## Task requirements:
Retype, exactly as they appear below, the lines between the line holding "rewrite !bool_decide_eq_false_2; [|by" and the line holding "[negb]. apply eq_bool_prop_intro.", both ends included.

[Records drawn from a dataset]

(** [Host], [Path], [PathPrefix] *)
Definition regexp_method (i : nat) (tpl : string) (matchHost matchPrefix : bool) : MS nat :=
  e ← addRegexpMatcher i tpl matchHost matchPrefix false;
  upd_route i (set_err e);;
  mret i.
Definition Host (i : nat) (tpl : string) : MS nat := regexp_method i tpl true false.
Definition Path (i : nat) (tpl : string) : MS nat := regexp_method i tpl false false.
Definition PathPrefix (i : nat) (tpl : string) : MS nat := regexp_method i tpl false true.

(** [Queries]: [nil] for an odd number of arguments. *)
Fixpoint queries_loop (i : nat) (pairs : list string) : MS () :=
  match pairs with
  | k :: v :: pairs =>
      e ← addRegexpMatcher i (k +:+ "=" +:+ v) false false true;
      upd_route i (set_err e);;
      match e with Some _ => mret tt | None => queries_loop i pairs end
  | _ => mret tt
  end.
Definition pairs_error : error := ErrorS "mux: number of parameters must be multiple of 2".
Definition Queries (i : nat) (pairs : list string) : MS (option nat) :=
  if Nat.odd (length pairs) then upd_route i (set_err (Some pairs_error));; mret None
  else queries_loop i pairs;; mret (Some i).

--

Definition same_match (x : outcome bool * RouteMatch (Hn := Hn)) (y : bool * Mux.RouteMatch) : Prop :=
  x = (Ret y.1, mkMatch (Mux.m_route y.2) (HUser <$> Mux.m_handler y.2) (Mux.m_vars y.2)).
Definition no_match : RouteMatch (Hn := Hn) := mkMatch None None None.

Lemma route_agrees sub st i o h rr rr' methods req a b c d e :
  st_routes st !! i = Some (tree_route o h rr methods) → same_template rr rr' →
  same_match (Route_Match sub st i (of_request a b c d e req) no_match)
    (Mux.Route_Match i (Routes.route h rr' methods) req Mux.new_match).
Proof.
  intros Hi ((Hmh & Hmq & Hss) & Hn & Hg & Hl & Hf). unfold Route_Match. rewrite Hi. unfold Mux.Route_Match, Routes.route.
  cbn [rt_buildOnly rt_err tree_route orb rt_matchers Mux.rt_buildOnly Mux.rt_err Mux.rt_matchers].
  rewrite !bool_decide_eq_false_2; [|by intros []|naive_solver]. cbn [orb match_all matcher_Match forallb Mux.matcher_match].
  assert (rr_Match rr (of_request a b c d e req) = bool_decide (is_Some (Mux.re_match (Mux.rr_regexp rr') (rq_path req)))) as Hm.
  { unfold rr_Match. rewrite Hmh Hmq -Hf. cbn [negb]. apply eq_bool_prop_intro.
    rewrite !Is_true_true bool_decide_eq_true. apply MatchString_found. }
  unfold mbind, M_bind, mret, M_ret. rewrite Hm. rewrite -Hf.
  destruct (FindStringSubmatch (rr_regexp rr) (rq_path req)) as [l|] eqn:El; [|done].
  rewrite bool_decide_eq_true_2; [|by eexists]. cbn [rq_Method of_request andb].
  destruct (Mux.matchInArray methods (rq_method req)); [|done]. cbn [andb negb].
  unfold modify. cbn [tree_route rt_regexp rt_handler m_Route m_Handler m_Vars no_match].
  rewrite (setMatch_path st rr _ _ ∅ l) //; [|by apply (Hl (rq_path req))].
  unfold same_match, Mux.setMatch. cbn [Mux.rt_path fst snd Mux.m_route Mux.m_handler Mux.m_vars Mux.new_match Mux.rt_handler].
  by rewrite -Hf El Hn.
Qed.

## Solution:
  rewrite !bool_decide_eq_false_2; [|by intros []|naive_solver]. cbn [orb match_all matcher_Match forallb Mux.matcher_match].
  assert (rr_Match rr (of_request a b c d e req) = bool_decide (is_Some (Mux.re_match (Mux.rr_regexp rr') (rq_path req)))) as Hm.
  { unfold rr_Match. rewrite Hmh Hmq -Hf. cbn [negb]. apply eq_bool_prop_intro.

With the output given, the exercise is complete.